1.4.  Specification of Requirements

   The key words "MUST", "MUST NOT", "REQUIRED", "SHALL", "SHALL NOT",
   "SHOULD", "SHOULD NOT", "RECOMMENDED", "MAY", and "OPTIONAL" in this
   document are to be interpreted as described in [RFC2119].


2.  IS-IS Reverse Metric TLV

   The Reverse Metric TLV is composed of 1 octet for the Type, 1 octet
   that specifies the number of bytes in the Value field and a variable-
   length Value field.  The Value field starts with a 1 octet field of
   Flags followed by a 3 octet field containing an IS-IS Metric and,
   lastly, a 1 octet Traffic Engineering (TE) sub-TLV length field
   representing the length of a variable number of Extended Intermediate
   System (IS) Reachability sub-TLV's.  If the 'S' bit in the Flags
   field is set to 1, then the Value field MUST also contain data of 1
   or more Extended IS Reachability sub-TLV's.
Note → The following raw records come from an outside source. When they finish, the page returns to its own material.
(* ===== verification/VmmMap.v ===== *)
(** * Page tables: entries, and the tree of tables

    How a virtual address splits into table indices, what the entries written
    by the code decode to, and which frames are tables of a space ([reach]). *)

From S2P Require Import Prelude MemoryHelpers VmmCore.
Open Scope Z_scope.

(** ** Bits *)

(** The page number within the 48-bit address space. *)
Definition vpn (virt : Z) : Z := (virt / 4096) mod 2 ^ 36.

Definition vprefix (virt : Z) (level : Z) : Z := vpn virt / 512 ^ level.

Lemma page_index_vpn virt level : 1 <= level <= 4 ->
  memory_page_index virt level = vprefix virt (level - 1) mod 512.
Proof.
  intros Hl. rewrite page_index_eq by done. unfold vprefix, vpn.
  assert (level = 1 \/ level = 2 \/ level = 3 \/ level = 4) as [->|[->|[->| ->]]] by lia;
    cbn -[Z.div Z.modulo]; dlia.
Qed.

Lemma vprefix_step virt level : 1 <= level <= 4 ->
  vprefix virt (level - 1) = vprefix virt level * 512 + memory_page_index virt level.
Proof.
  intros Hl. rewrite page_index_vpn by done. unfold vprefix.
  assert (level = 1 \/ level = 2 \/ level = 3 \/ level = 4) as [->|[->|[->| ->]]] by lia;
    cbn -[Z.div Z.modulo vpn]; dlia.
Qed.

Lemma vprefix_top virt : vprefix virt 4 = 0.
Proof. unfold vprefix, vpn. cbn -[Z.div Z.modulo]. dlia. Qed.

Lemma vprefix_zero virt : vprefix virt 0 = vpn virt.
Proof. unfold vprefix. cbn -[Z.div Z.modulo vpn]. apply Z.div_1_r. Qed.

(** Two addresses share a table of level [l] below a common prefix exactly
    when they also share the index. *)
Lemma vprefix_below v w level : 1 <= level <= 4 ->
  vprefix v (level - 1) = vprefix w (level - 1) <->
  vprefix v level = vprefix w level /\ memory_page_index v level = memory_page_index w level.
Proof.
  intros Hl. rewrite !vprefix_step by done.
  pose proof (page_index_range v level Hl). pose proof (page_index_range w level Hl). lia.
Qed.

Lemma vpn_page v w : u64_ok v -> u64_ok w -> memory_is_canonical v = true -> memory_is_canonical w = true ->
  vpn v = vpn w -> v / 4096 = w / 4096.
Proof.
  unfold memory_is_canonical, u64_ok, UINT64_MAX, vpn. rewrite !orb_true_iff, !Z.leb_le.
  change (2 ^ 36) with 68719476736. intros ? ? [?|?] [?|?] ?; dlia.
Qed.

(** The bits of a physical-address mask. *)
Definition mask_ok (mask : Z) : Prop :=
  exists bits, 32 <= bits <= 52 /\ forall n, 0 <= n -> Z.testbit mask n = (12 <=? n) && (n <? bits).

Lemma not64_testbit x n : 0 <= n < 64 -> Z.testbit (not64 x) n = negb (Z.testbit x n).
Proof.
  intros Hn. unfold not64. rewrite Z.ldiff_spec. change UINT64_MAX with (Z.ones 64).
  by rewrite Z.ones_spec_low.
Qed.

Lemma not64_testbit_high x n : 64 <= n -> Z.testbit (not64 x) n = false.
Proof.
  intros Hn. unfold not64. rewrite Z.ldiff_spec. change UINT64_MAX with (Z.ones 64).
  by rewrite Z.ones_spec_high.
Qed.

Lemma has_testbit v k : 0 <= k -> has v (2 ^ k) = Z.testbit v k.
Proof. intros. unfold has. rewrite <- Z.shiftl_1_l. by apply land_pow2_test. Qed.

Lemma land_zero_bits a b : Z.land a b = 0 <-> forall n, 0 <= n -> Z.testbit a n && Z.testbit b n = false.
Proof.
  split.
  - intros E n Hn. by rewrite <- Z.land_spec, E, Z.testbit_0_l.
  - intros H. apply Z.bits_inj'. intros n Hn. by rewrite Z.land_spec, Z.testbit_0_l, H.
Qed.

Section bits.
Context (mask : Z) (Hmask : mask_ok mask).

(** A page-aligned physical address within the mask. *)
Definition frame_ok (f : Z) : Prop := u64_ok f /\ Z.land f mask = f.

Lemma frame_bits f n : frame_ok f -> 0 <= n -> Z.testbit f n = true -> 12 <= n < 52.
Proof using Hmask.
  intros [_ E] Hn Hb. destruct Hmask as (bits & Hr & Hm). rewrite <- E, Z.land_spec, Hm in Hb by done. lia.
Qed.
Lemma set_high mem' p i v j : (p = root -> i < 256) -> 256 <= j -> mem_set mem' p i v root j = mem' root j.
Proof using Type.
  intros Hi Hj. unfold mem_set. destruct (Z.eqb_spec root p) as [E|]; [|done]. destruct (Z.eqb_spec j i) as [->|]; [|done]. specialize (Hi (eq_sym E)). lia.
Qed.

Lemma lower_canonical : memory_is_canonical virt = true.
Proof using Hv. unfold memory_is_canonical, lower_half in *. apply orb_true_iff. left. lia. Qed.

(** The entry of the walk is not a foreign one. *)
Lemma walk_entry_low found : walk space (MkVm c low) virt = Some found -> wr_table found = root -> wr_index found < 256.
Proof using Hinv Hv.
  intros Hw Ht. destruct (walk_facts space _ Hinv virt lower_canonical) as (t & l & v & w & u & nx & Hw' & _ & _ & Hr & _).
  rewrite Hw' in Hw. injection Hw as <-. cbn [wr_table wr_index] in *. subst t.
  destruct (vi_unique _ _ Hinv _ _ _ _ _ Hr (reach_root _ _ _)) as [-> _]. by apply lower_index.
Qed.

Lemma unmap_low : same_low (vmm_space_unmap space (MkVm c mem) virt) (vmm_space_unmap space (MkVm c low) virt).
Proof using All.
  unfold vmm_space_unmap. destruct (negb _); [done|]. rewrite (walk_low c mem low virt Hl Hv).
  destruct (walk space (MkVm c low) virt) as [found|] eqn:Hw; [|done]. destruct (_ || _); [done|]. split_and!; [done|done| |].
  - apply low_view_set; [done|]. by apply walk_entry_low.
  - intros j Hj. apply set_high; [by apply walk_entry_low|done].
Qed.

Lemma protect_low flags : same_low (vmm_space_protect space (MkVm c mem) virt flags) (vmm_space_protect space (MkVm c low) virt flags).
Proof using All.
  unfold vmm_space_protect. destruct (_ || _); [done|]. rewrite (walk_low c mem low virt Hl Hv).
  destruct (walk space (MkVm c low) virt) as [found|] eqn:Hw; [|done]. destruct (_ || _); [done|]. split_and!; [done|done| |].
  - apply low_view_set; [done|]. by apply walk_entry_low.
  - intros j Hj. apply set_high; [by apply walk_entry_low|done].
Qed.

Lemma map_low phys flags : same_low (vmm_space_map space (MkVm c mem) virt phys flags) (vmm_space_map space (MkVm c low) virt phys flags).
Proof using All.
  unfold vmm_space_map. destruct (_ || _); [done|]. rewrite (walk_low c mem low virt Hl Hv).
  destruct (walk space (MkVm c low) virt) as [found|] eqn:Hw; [|done]. destruct (_ || _); [done|].
  destruct (wr_level found =? 1).
  { split_and!; [done|done|apply low_view_set; [done|by apply walk_entry_low]|]. intros j Hj. apply set_high; [by apply walk_entry_low|done]. }
  destruct (acquire_low (Z.to_nat (wr_level found - 1)) c mem low [] Hl) as (Hs & Hc & Hlow).
  pose proof (acquire_spec space (Z.to_nat (wr_level found - 1)) (MkVm c mem) [] (vi_ctx _ _ Hinv)) as Ha.
  assert (op_owned c root) as Hroot by (by apply (vi_table _ _ Hinv _ _ _ (reach_root _ _ _))).
  destruct (acquire space _ (MkVm c mem) []) as [m1 o1], (acquire space _ (MkVm c low) []) as [m2 o2]. cbn [fst snd] in *. subst o1.
  destruct o2 as [fs|]; cycle 1.
  { split_and!; try done. intros j Hj. apply Ha; [constructor|by intros ? ?%elem_of_nil|done]. }
  destruct Ha as (new & -> & _ & _ & _ & Hnew & _ & Hmem); [constructor|by intros ? ?%elem_of_nil|]. cbn [app].
  assert (root ∉ new) as Hrn by (intros Hin; by destruct (Hnew root Hin) as (_ & _ & _ & Hno)).
  rewrite Hc. split_and!; [done|done| |]; cbn [fst vm_mem].
  - apply low_view_set; [|by apply walk_entry_low]. by apply low_view_link.
  - intros j Hj. rewrite set_high by (done || by apply walk_entry_low). rewrite link_high by done. rewrite Hmem. by rewrite decide_False.
Qed.
End ops.
End low.
(* ===== verification/Bytes.v ===== *)
(** * Byte-addressed memory, and stores of buffers

    A memory is a function from addresses to bytes; 64-bit words are stored
    little-endian, as the target does; [memset] and [memcpy] change a range.
    [ByteStore] is the interface to an allocator of buffers. *)

From stdpp Require Import gmap.
From S2P Require Import Prelude.
Open Scope Z_scope.

Definition memory := Z -> Z.

Definition rd64 (mem : memory) (a : Z) : Z :=
  u8 (mem a) + 256 * (u8 (mem (a + 1)) + 256 * (u8 (mem (a + 2)) + 256 * (u8 (mem (a + 3)) +
  256 * (u8 (mem (a + 4)) + 256 * (u8 (mem (a + 5)) + 256 * (u8 (mem (a + 6)) +
  256 * u8 (mem (a + 7)))))))).

Definition wr64 (mem : memory) (a v : Z) : memory :=
  fun x => if (a <=? x) && (x <? a + 8) then u8 (Z.shiftr v (8 * (x - a))) else mem x.

(** [memset(start, value, bytes)] *)
Definition mem_fill (mem : memory) (start value bytes : Z) : memory :=
  fun x => if (start <=? x) && (x <? start + bytes) then value else mem x.

(** [memcpy(dst, src, bytes)] *)
Definition mem_copy (mem : memory) (dst src bytes : Z) : memory :=
  fun x => if (dst <=? x) && (x <? dst + bytes) then mem (src + (x - dst)) else mem x.

(** [p[i]] of an [unsigned char] buffer. *)
Definition byte_of (p : list Z) (i : Z) : Z := u8 (arr_get p i).

Lemma byte_of_range p i : 0 <= byte_of p i < 256.
Proof. unfold byte_of, u8. apply Z.mod_pos_bound. lia. Qed.

Lemma rd64_range mem a : u64_ok (rd64 mem a).
Proof. unfold rd64, u64_ok, UINT64_MAX, u8. dlia. Qed.

Lemma rd64_ext mem mem' a : (forall x, a <= x < a + 8 -> mem' x = mem x) -> rd64 mem' a = rd64 mem a.
Proof. intros E. unfold rd64. rewrite !E by lia. done. Qed.

Lemma wr64_other mem a v x : x < a \/ a + 8 <= x -> wr64 mem a v x = mem x.
Proof.
  intros Hx. unfold wr64. destruct (Z.leb_spec a x), (Z.ltb_spec x (a + 8)); cbn [andb]; try done. lia.
Qed.

Lemma rd64_wr64_ne mem a b v : b + 8 <= a \/ a + 8 <= b -> rd64 (wr64 mem a v) b = rd64 mem b.
Proof. intros Hd. apply rd64_ext. intros x Hx. apply wr64_other. lia. Qed.

Lemma rd64_wr64_eq mem a v : u64_ok v -> rd64 (wr64 mem a v) a = v.
Proof.
  intros [Hv1 Hv2]. unfold rd64, wr64.
  rewrite !(proj2 (Z.leb_le _ _)), !(proj2 (Z.ltb_lt _ _)) by lia. cbn [andb].
  replace (a - a) with 0 by lia.
  replace (a + 1 - a) with 1 by lia. replace (a + 2 - a) with 2 by lia. replace (a + 3 - a) with 3 by lia.
  replace (a + 4 - a) with 4 by lia. replace (a + 5 - a) with 5 by lia. replace (a + 6 - a) with 6 by lia.
  replace (a + 7 - a) with 7 by lia. rewrite !Z.shiftr_div_pow2 by lia.
  cbn -[Z.div Z.modulo u8]. unfold u8, UINT64_MAX in *. rewrite !Z.mod_mod by lia. dlia.
Qed.

Lemma mem_fill_other mem s v n x : x < s \/ s + n <= x -> mem_fill mem s v n x = mem x.
Proof. intros Hx. unfold mem_fill. destruct (Z.leb_spec s x), (Z.ltb_spec x (s + n)); cbn [andb]; try done. lia. Qed.

Lemma mem_fill_in mem s v n x : s <= x < s + n -> mem_fill mem s v n x = v.
Proof. intros Hx. unfold mem_fill. destruct (Z.leb_spec s x), (Z.ltb_spec x (s + n)); cbn [andb]; try done; lia. Qed.

Lemma mem_copy_other mem d s n x : x < d \/ d + n <= x -> mem_copy mem d s n x = mem x.
Proof. intros Hx. unfold mem_copy. destruct (Z.leb_spec d x), (Z.ltb_spec x (d + n)); cbn [andb]; try done. lia. Qed.

Lemma mem_copy_in mem d s n x : d <= x < d + n -> mem_copy mem d s n x = mem (s + (x - d)).
Proof. intros Hx. unfold mem_copy. destruct (Z.leb_spec d x), (Z.ltb_spec x (d + n)); cbn [andb]; try done; lia. Qed.

(** ** What a component that keeps data in allocated memory relies on

    [ByteStore] has the operations: an allocator that returns an address or 0,
    a release, reading memory and writing a range.  [ByteStoreLaws] states the
    promise, against the table [m] of the live buffers and their contents. *)

Class ByteStore (A : Type) := {
  st_alloc : A -> Z -> A * Z;
  st_free : A -> Z -> A;
  st_mem : A -> memory;
  st_write : A -> Z -> list Z -> A
}.

(** [l] with [v] written at position [i]. *)
Definition splice (l : list Z) (i : Z) (v : list Z) : list Z :=
  take (Z.to_nat i) l ++ v ++ drop (Z.to_nat i + length v) l.

Class ByteStoreLaws (A : Type) `{ByteStore A} := {
  st_holds : A -> gmap Z (list Z) -> Prop;
  law_alloc a m n : st_holds a m -> 0 < n <= UINT32_MAX ->
    let (a', p) := st_alloc a n in
    (p = 0 /\ st_holds a' m) \/
    (p <> 0 /\ m !! p = None /\ exists l, Z.of_nat (length l) = n /\ st_holds a' (<[p := l]> m));
  law_free a m p l : st_holds a m -> m !! p = Some l -> st_holds (st_free a p) (delete p m);
  law_read a m p l i x : st_holds a m -> m !! p = Some l -> 0 <= i -> l !! Z.to_nat i = Some x -> st_mem a (p + i) = x;
  law_write a m p l i v : st_holds a m -> m !! p = Some l -> 0 <= i -> i + Z.of_nat (length v) <= Z.of_nat (length l) ->
    st_holds (st_write a (p + i) v) (<[p := splice l i v]> m)
}.

Lemma length_splice l i v : 0 <= i -> i + Z.of_nat (length v) <= Z.of_nat (length l) -> length (splice l i v) = length l.
Proof. intros Hi Hl. unfold splice. rewrite !length_app, length_take, length_drop. lia. Qed.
   The Reverse Metric TLV is optional.  The Reverse Metric TLV may be
   present in any IS-IS Hello PDU.  A sender MUST only transmit a single
   Reverse Metric TLV in a IS-IS Hello PDU.

      TYPE: TBD
      LENGTH: variable (5 - 255 octets)
      VALUE:
         Flags (1 octet)
         Metric (3 octets)
         TE sub-TLV length (1 octet)
         TE sub-TLV data (0 - 250 octets)

   Flags

          0 1 2 3 4 5 6 7
         +-+-+-+-+-+-+-+-+
         | Reserved  |S|W|
         +-+-+-+-+-+-+-+-+

                              Figure 1: Flags

   The Reverse Metric TLV Type is TBD.  Please refer to IANA
   Considerations, in Section 7, for more details.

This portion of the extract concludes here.